Material to process =>

(** An iteration that stays where it is. *)
Lemma run_continue fuel p after p' :
  code_point_range after -> iterator p = utf8_encode after ->
  run_state input base_url None p (c after) = Ret (Continue p') ->
  run input base_url None (S fuel) p = run input base_url None fuel p'.
Proof. intros Hr Hit Hstep. by rewrite (run_step fuel p after _ Hr Hit Hstep). Qed.

(** An iteration that moves over one code point. *)
Lemma run_advance fuel p x after p' :
  code_point_range (x :: after) -> iterator p = utf8_encode (x :: after) ->
  run_state input base_url None p x = Ret (Advance p') ->
  iterator p' = iterator p ->
  run input base_url None (S fuel) p = run input base_url None fuel (with_iterator p' (utf8_encode after)).
Proof.
  intros Hr Hit Hstep Heq. rewrite (run_step fuel p (x :: after) _ Hr Hit Hstep), Heq, Hit.
  apply Forall_cons in Hr as [Hx _]. destruct (iterator_view x after Hx) as (b0 & rest & -> & _ & Hi & _).
  cbn [iterator_done iterator_incr res_bind]. by rewrite Hi.
Qed.

(** The last iteration. *)
Lemma run_end fuel p p' :
  iterator p = [] -> run_state input base_url None p end_of_file = Ret (Advance p') ->
  iterator p' = [] -> run input base_url None (S fuel) p = Ret (url p', true).
Proof.
  intros Hit Hstep Hit'. rewrite (run_step fuel p [] _ (Forall_nil_2 _) Hit Hstep). by rewrite Hit'.
Qed.

Lemma utf8_encoder_value : utf8_encoder = Ret UTF8Encoder.
Proof. done. Qed.

Lemma run_fragment fuel after p :
  code_point_range after -> (length after < fuel)%nat -> state p = State.Fragment ->
  iterator p = utf8_encode after -> all_bytes (buffer p) ->
  run input base_url None fuel p
  = Ret (with_fragment (url p) (Some (encode_units Fragment (buffer p ++ utf8_encode after))), true).
Proof.
  intros Hr. revert p fuel. induction Hr as [|x after Hx Hr IH]; intros p [|fuel] Hf Hs Hit Hb; cbn in Hf; try lia.
  - assert (Hstep : run_state input base_url None p end_of_file
      = Ret (Advance (with_buffer (with_url p
          (with_fragment (url p) (Some (encode_units Fragment (buffer p))))) []))).
    { unfold run_state. rewrite Hs. unfold fragment_state. rewrite utf8_encoder_value.
      cbn [Z.eqb end_of_file Pos.eqb negb res_bind]. by rewrite percent_encode_after_utf8_ok. }
    rewrite (run_end fuel p _ Hit Hstep Hit). by rewrite app_nil_r.
  - assert (Hstep : run_state input base_url None p x
      = Ret (Advance (with_buffer p (append_code_point (buffer p) x)))).
    { unfold run_state. rewrite Hs. unfold fragment_state. by replace (x =? end_of_file) with false by (unfold end_of_file; lia). }
    rewrite (run_advance fuel p x after _ (Forall_cons_2 _ _ _ Hx Hr) Hit Hstep eq_refl).
    rewrite IH; [|lia|done|done|by apply buffer_append]. cbn [url buffer with_iterator with_buffer].
    by rewrite append_code_point_encoded, utf8_encode_cons, <- app_assoc by done.
Qed.

(** The query state with the UTF-8 encoder. *)
Lemma query_state_append p x :
  state p = State.Query -> encoder p = UTF8Encoder -> 0 <= x <= 0x10FFFF -> x <> ch "#" ->
  run_state input base_url None p x = Ret (Advance (with_buffer p (append_code_point (buffer p) x))).
Proof.
  intros Hs He Hx Hne. unfold run_state. rewrite Hs. unfold query_state. rewrite utf8_encoder_value.
  assert (Hp : with_encoder p UTF8Encoder = p) by (destruct p; cbn in He; by subst).
  cbn [res_bind]. rewrite Hp. replace (x =? end_of_file) with false by (unfold end_of_file; lia).
  replace (x =? ch "#") with false by (cbn in *; lia). by destruct (_ || sv_eqb _ (sv "wss")).
Qed.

Task item =>
Return all of the listing above exactly, leaving nothing out.

Result =>
(** An iteration that stays where it is. *)
Lemma run_continue fuel p after p' :
  code_point_range after -> iterator p = utf8_encode after ->
  run_state input base_url None p (c after) = Ret (Continue p') ->
  run input base_url None (S fuel) p = run input base_url None fuel p'.
Proof. intros Hr Hit Hstep. by rewrite (run_step fuel p after _ Hr Hit Hstep). Qed.

(** An iteration that moves over one code point. *)
Lemma run_advance fuel p x after p' :
  code_point_range (x :: after) -> iterator p = utf8_encode (x :: after) ->
  run_state input base_url None p x = Ret (Advance p') ->
  iterator p' = iterator p ->
  run input base_url None (S fuel) p = run input base_url None fuel (with_iterator p' (utf8_encode after)).
Proof.
  intros Hr Hit Hstep Heq. rewrite (run_step fuel p (x :: after) _ Hr Hit Hstep), Heq, Hit.
  apply Forall_cons in Hr as [Hx _]. destruct (iterator_view x after Hx) as (b0 & rest & -> & _ & Hi & _).
  cbn [iterator_done iterator_incr res_bind]. by rewrite Hi.
Qed.

(** The last iteration. *)
Lemma run_end fuel p p' :
  iterator p = [] -> run_state input base_url None p end_of_file = Ret (Advance p') ->
  iterator p' = [] -> run input base_url None (S fuel) p = Ret (url p', true).
Proof.
  intros Hit Hstep Hit'. rewrite (run_step fuel p [] _ (Forall_nil_2 _) Hit Hstep). by rewrite Hit'.
Qed.

Lemma utf8_encoder_value : utf8_encoder = Ret UTF8Encoder.
Proof. done. Qed.

Lemma run_fragment fuel after p :
  code_point_range after -> (length after < fuel)%nat -> state p = State.Fragment ->
  iterator p = utf8_encode after -> all_bytes (buffer p) ->
  run input base_url None fuel p
  = Ret (with_fragment (url p) (Some (encode_units Fragment (buffer p ++ utf8_encode after))), true).
Proof.
  intros Hr. revert p fuel. induction Hr as [|x after Hx Hr IH]; intros p [|fuel] Hf Hs Hit Hb; cbn in Hf; try lia.
  - assert (Hstep : run_state input base_url None p end_of_file
      = Ret (Advance (with_buffer (with_url p
          (with_fragment (url p) (Some (encode_units Fragment (buffer p))))) []))).
    { unfold run_state. rewrite Hs. unfold fragment_state. rewrite utf8_encoder_value.
      cbn [Z.eqb end_of_file Pos.eqb negb res_bind]. by rewrite percent_encode_after_utf8_ok. }
    rewrite (run_end fuel p _ Hit Hstep Hit). by rewrite app_nil_r.
  - assert (Hstep : run_state input base_url None p x
      = Ret (Advance (with_buffer p (append_code_point (buffer p) x)))).
    { unfold run_state. rewrite Hs. unfold fragment_state. by replace (x =? end_of_file) with false by (unfold end_of_file; lia). }
    rewrite (run_advance fuel p x after _ (Forall_cons_2 _ _ _ Hx Hr) Hit Hstep eq_refl).
    rewrite IH; [|lia|done|done|by apply buffer_append]. cbn [url buffer with_iterator with_buffer].
    by rewrite append_code_point_encoded, utf8_encode_cons, <- app_assoc by done.
Qed.

(** The query state with the UTF-8 encoder. *)
Lemma query_state_append p x :
  state p = State.Query -> encoder p = UTF8Encoder -> 0 <= x <= 0x10FFFF -> x <> ch "#" ->
  run_state input base_url None p x = Ret (Advance (with_buffer p (append_code_point (buffer p) x))).
Proof.
  intros Hs He Hx Hne. unfold run_state. rewrite Hs. unfold query_state. rewrite utf8_encoder_value.
  assert (Hp : with_encoder p UTF8Encoder = p) by (destruct p; cbn in He; by subst).
  cbn [res_bind]. rewrite Hp. replace (x =? end_of_file) with false by (unfold end_of_file; lia).
  replace (x =? ch "#") with false by (cbn in *; lia). by destruct (_ || sv_eqb _ (sv "wss")).
Qed.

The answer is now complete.